The survey found that 55 percent of jobs at FIs have a digital component, and this figure is expected to rise to 61 percent by 2019. Nevertheless, banks face a number of challenges when trying to stay ahead of the digital revolution.
Let’s explore some of the biggest IT hurdles that FIs encounter in their efforts to develop innovative banking services for today’s crop of tech-savvy consumers.
Many established banks use IT systems and applications that were built up within their organizations gradually over the decades, often in a piecemeal fashion. For example, some transaction processing technologies still in operation were originally implemented in the 1990s.
The speed and reliability of these platforms is therefore an ongoing issue, with many reaching end of life or costing FIs considerable amounts of money to support and maintain.
One of the key challenges is that upgrading technology while maintaining business as usual is often difficult, particularly for highly visible systems such as transaction processing.
Poor channel integration
When running legacy systems, compatibility and integration with both new and existing technologies is likely to be limited. This problem is exacerbated for organizations that operate in silos, causing problems in both back- and front-end functions.
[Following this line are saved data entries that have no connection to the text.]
(* ===== verification/FmtUtf8.v ===== *)
(** * fmt: code points of UTF-8 (fmt/bundled/format.h)

    The branchless decoder, the walk over the code points of a text, and the
    display width and code point index computed by it.  Positions are offsets
    in the text; reading beyond the text or the buffer is undefined. *)

From S2P Require Import Prelude Machine UTF8Utils.

(** ** The decoder *)

Definition masks : list Z := [0x00; 0x7f; 0x1f; 0x0f; 0x07].
Definition mins : list Z := [4194304; 0; 128; 2048; 65536].
Definition shiftc : list Z := [0; 18; 12; 6; 0].
Definition shifte : list Z := [0; 6; 4; 2; 0].
Definition lengths : list Z := replicate 16 1 ++ replicate 8 0 ++ [2; 2; 2; 2; 3; 3; 4; 0].
Definition at_index (table : list Z) (i : Z) : Z := nth (Z.to_nat i) table 0.

(** [utf8_decode]: the step to the next character, the code point and the
    error.  The code point has at most 25 bits before it is shifted. *)
Definition utf8_decode (s0 s1 s2 s3 : Z) : Z * Z * Z :=
  let len := at_index lengths (Z.shiftr s0 3) in
  let next := len + (if len =? 0 then 1 else 0) in
  let c := Z.shiftl (Z.land s0 (at_index masks len)) 18 in
  let c := Z.lor c (Z.shiftl (Z.land s1 0x3f) 12) in
  let c := Z.lor c (Z.shiftl (Z.land s2 0x3f) 6) in
  let c := Z.lor c (Z.shiftl (Z.land s3 0x3f) 0) in
  let c := Z.shiftr c (at_index shiftc len) in
  let e := Z.shiftl (Z.b2z (c <? at_index mins len)) 6 in
  let e := Z.lor e (Z.shiftl (Z.b2z (Z.shiftr c 11 =? 0x1b)) 7) in
  let e := Z.lor e (Z.shiftl (Z.b2z (0x10FFFF <? c)) 8) in
  let e := Z.lor e (Z.shiftr (Z.land s1 0xc0) 2) in
  let e := Z.lor e (Z.shiftr (Z.land s2 0xc0) 4) in
  let e := Z.lor e (Z.shiftr s3 6) in
  let e := Z.lxor e 0x2a in
  let e := Z.shiftr e (at_index shifte len) in
  (next, c, e).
Banks with poor channel integration are unlikely to provide a seamless consumer experience across their services, which can create frustration and delays for customers and staff.
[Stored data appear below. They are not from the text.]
Definition pow10_significands : list uint128_fallback :=
  pow10_significands_a ++ pow10_significands_b ++ pow10_significands_c ++ pow10_significands_d ++ pow10_significands_e.

Definition in_range (k : Z) : bool := (double_min_k <=? k) && (k <=? double_max_k).

(** [get_cached_power] with the full table. *)
Definition get_cached_power_full (k : Z) : outcome uint128_fallback :=
  if in_range k then table_at pow10_significands (k - double_min_k) else Undef.

(** Every 27th entry, and the powers of five between them. *)
Definition pow10_significands_small : list uint128_fallback :=
  [mk128 0xff77b1fcbebcdc4f 0x25e8e89c13bb0f7b;
   mk128 0xce5d73ff402d98e3 0xfb0a3d212dc81290;
   mk128 0xa6b34ad8c9dfc06f 0xf42faa48c0ea481f;
   mk128 0x86a8d39ef77164bc 0xae5dff9c02033198;
   mk128 0xd98ddaee19068c76 0x3badd624dd9b0958;
   mk128 0xafbd2350644eeacf 0xe5d1929ef90898fb;
   mk128 0x8df5efabc5979c8f 0xca8d3ffa1ef463c2;
   mk128 0xe55990879ddcaabd 0xcc420a6a101d0516;
   mk128 0xb94470938fa89bce 0xf808e40e8d5b3e6a;
   mk128 0x95a8637627989aad 0xdde7001379a44aa9;
   mk128 0xf1c90080baf72cb1 0x5324c68b12dd6339;
   mk128 0xc350000000000000 0x0000000000000000;
   mk128 0x9dc5ada82b70b59d 0xf020000000000000;
   mk128 0xfee50b7025c36a08 0x02f236d04753d5b5;
   mk128 0xcde6fd5e09abcf26 0xed4c0226b55e6f87;
   mk128 0xa6539930bf6bff45 0x84db8346b786151d;
   mk128 0x865b86925b9bc5c2 0x0b8a2392ba45a9b3;
   mk128 0xd910f7ff28069da4 0x1b2ba1518094da05;
   mk128 0xaf58416654a6babb 0x387ac8d1970027b3;
   mk128 0x8da471a9de737e24 0x5ceaecfed289e5d3;
   mk128 0xe4d5e82392a40515 0x0fabaf3feaa5334b;
   mk128 0xb8da1662e7b00a17 0x3d6a751f3b936244;
   mk128 0x95527a5202df0ccb 0x0f37801e0c43ebc9;
   mk128 0xf13e34aabb430a15 0x647726b9e7c68ff0].
Definition powers_of_5_64 : list Z :=
  [0x0000000000000001; 0x0000000000000005; 0x0000000000000019;
   0x000000000000007d; 0x0000000000000271; 0x0000000000000c35;
   0x0000000000003d09; 0x000000000001312d; 0x000000000005f5e1;
   0x00000000001dcd65; 0x00000000009502f9; 0x0000000002e90edd;
   0x000000000e8d4a51; 0x0000000048c27395; 0x000000016bcc41e9;
   0x000000071afd498d; 0x0000002386f26fc1; 0x000000b1a2bc2ec5;
   0x000003782dace9d9; 0x00001158e460913d; 0x000056bc75e2d631;
   0x0001b1ae4d6e2ef5; 0x000878678326eac9; 0x002a5a058fc295ed;
   0x00d3c21bcecceda1; 0x0422ca8b0a00a425; 0x14adf4b7320334b9].
Definition compression_ratio : Z := 27.

Definition get_cached_power (k : Z) : outcome uint128_fallback :=
  if in_range k then
    let cache_index := (k - double_min_k) / compression_ratio in
    let kb := cache_index * compression_ratio + double_min_k in
    let offset := k - kb in
    match table_at pow10_significands_small cache_index with
    | Ok base_cache =>
        if offset =? 0 then Ok base_cache
        else
          match floor_log2_pow10 (kb + offset), floor_log2_pow10 kb, table_at powers_of_5_64 offset with
          | Ok l1, Ok l0, Ok pow5 =>
              let alpha := l1 - l0 - offset in
              if (0 <? alpha) && (alpha <? 64) then
                let recovered_cache := umul128 (high base_cache) pow5 in
                let middle_low := umul128 (low base_cache) pow5 in
                let recovered_cache := add64 recovered_cache (high middle_low) in
                let high_to_middle := u64 (Z.shiftl (high recovered_cache) (64 - alpha)) in
                let middle_to_low := u64 (Z.shiftl (low recovered_cache) (64 - alpha)) in
                let recovered_cache :=
                  mk128 (Z.lor (Z.shiftr (low recovered_cache) alpha) high_to_middle)
                        (Z.lor (Z.shiftr (low middle_low) alpha) middle_to_low) in
                if u64 (low recovered_cache + 1) =? 0 then Undef
                else Ok (mk128 (high recovered_cache) (u64 (low recovered_cache + 1)))
              else Undef
          | _, _, _ => Undef
          end
    | _ => Undef
    end
  else Undef.

(** ** The tables are exact *)

(** [x] is [10 ^ k / 2 ^ e] rounded up to an integer: [x - 1 < 10 ^ k / 2 ^ e <= x]. *)
Definition rounded_up (k e x : Z) : Prop :=
  (x - 1) * 2 ^ Z.max e 0 * 10 ^ Z.max (- k) 0 < 10 ^ Z.max k 0 * 2 ^ Z.max (- e) 0 <= x * 2 ^ Z.max e 0 * 10 ^ Z.max (- k) 0.

(** The same with the power [p = 10 ^ |k|] at hand. *)
Definition rounded_up_with (k e x p : Z) : bool :=
  let big := if 0 <=? k then 1 else p in
  let num := if 0 <=? k then p else 1 in
  let up := Z.shiftl 1 (Z.max e 0) in
  let n := num * Z.shiftl 1 (Z.max (- e) 0) in
  ((x - 1) * up * big <? n) && (n <=? x * up * big).

Lemma rounded_up_with_ok k e x : rounded_up_with k e x (10 ^ Z.abs k) = true -> rounded_up k e x.
Proof.
  unfold rounded_up_with, rounded_up. rewrite !Z.shiftl_1_l. intros H. apply andb_prop in H as [H1 H2].
  apply Z.ltb_lt in H1. apply Z.leb_le in H2. destruct (Z.leb_spec 0 k).
  - rewrite Z.abs_eq in H1, H2 by lia. rewrite (Z.max_l k), (Z.max_r (- k)) by lia. change (10 ^ 0) with 1. lia.
  - rewrite Z.abs_neq in H1, H2 by lia. rewrite (Z.max_r k), (Z.max_l (- k)) by lia. change (10 ^ 0) with 1. lia.
Qed.

(** A check of every exponent with its power of ten. *)
Fixpoint check_powers (C : Z -> Z -> bool) (n : nat) (k p : Z) : bool :=
  match n with O => true | S n => C k p && check_powers C n (k + 1) (10 * p) end.
Lemma check_powers_ok C n k i : 0 <= k -> check_powers C n k (10 ^ k) = true -> k <= i < k + Z.of_nat n -> C i (10 ^ i) = true.
Proof.
  revert k. induction n as [|n IH]; intros k Hk Hc Hi; [lia|]. cbn [check_powers] in Hc. apply andb_prop in Hc as [H1 H2].
  destruct (Z.eq_dec i k) as [->|]; [done|]. apply (IH (k + 1)); [lia| |lia]. rewrite Z.pow_add_r by lia. by rewrite Z.mul_comm.
Qed.

Definition check_float (k p : Z) : bool :=
  match get_cached_power_float k, floor_log2_pow10 k with
  | Ok x, Ok l => (x <? 2 ^ 64) && rounded_up_with k (l - 63) x p
  | _, _ => false
  end.
Definition check_double (k p : Z) : bool :=
  match get_cached_power_full k, get_cached_power k, floor_log2_pow10 k with
  | Ok x, Ok y, Ok l =>
      (0 <=? high x) && (high x <? 2 ^ 64) && (0 <=? low x) && (low x <? 2 ^ 64) && rounded_up_with k (l - 127) (val128 x) p &&
      (val128 x <=? val128 y) && (val128 y <=? val128 x + 2)
  | _, _, _ => false
  end.

Lemma float_table_checked k : float_min_k <= k <= float_max_k -> check_float k (10 ^ Z.abs k) = true.
Proof.
  unfold float_min_k, float_max_k. intros Hk. destruct (Z.le_gt_cases 0 k).
  - rewrite Z.abs_eq by lia. apply (check_powers_ok check_float 47 0); [lia|vm_compute; reflexivity|lia].
  - rewrite Z.abs_neq by lia. replace k with (- - k) at 1 by lia.
    apply (check_powers_ok (fun i => check_float (- i)) 31 1); [lia|vm_compute; reflexivity|lia].
Qed.
Lemma double_table_checked k : double_min_k <= k <= double_max_k -> check_double k (10 ^ Z.abs k) = true.
Proof.
  unfold double_min_k, double_max_k. intros Hk. destruct (Z.le_gt_cases 0 k).
  - rewrite Z.abs_eq by lia. apply (check_powers_ok check_double 342 0); [lia|vm_compute; reflexivity|lia].
  - rewrite Z.abs_neq by lia. replace k with (- - k) at 1 by lia.
    apply (check_powers_ok (fun i => check_double (- i)) 292 1); [lia|vm_compute; reflexivity|lia].
Qed.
Accenture figures show that 20 percent of people are already digital-only consumers, preferring to perform tasks online. This is especially true among those aged between 18 and 34, although the report noted that older individuals are also very open to experimenting with digital channels.
Lack of technology skills
FIs need more than just the latest technology if they want to maximize their IT investment; they must have people with the right skills and experience to leverage the functionality of new platforms.
Research shows that banks are struggling to source people with technology skills. PwC revealed in 2015 that only five percent of financial services firms felt they could secure the talent they needed, and 72 percent listed the availability of key skills as a top threat in the firm’s 2016 CEO survey.
“The key challenge financial services chief executives globally are faced with is how to attract, train and retrain people who, for example, combine digital and industry-specific skills – few as yet possess such hybrid capabilities,” said Jon Terry, PwC’s global financial services human resources consulting leader.
Building a better technology approach
Outdated systems, departmental silos and skills shortages are three of the biggest issues preventing banks from gaining maximum value from digital opportunities.
However, FIs that take a proactive approach to upgrading their hardware and software can deliver a personalized omnichannel experience for customers while also creating cost and time efficiencies across their operations.
Failing to act now means many banks may find it difficult to compete once more agile, technology-conscious organizations overtake them.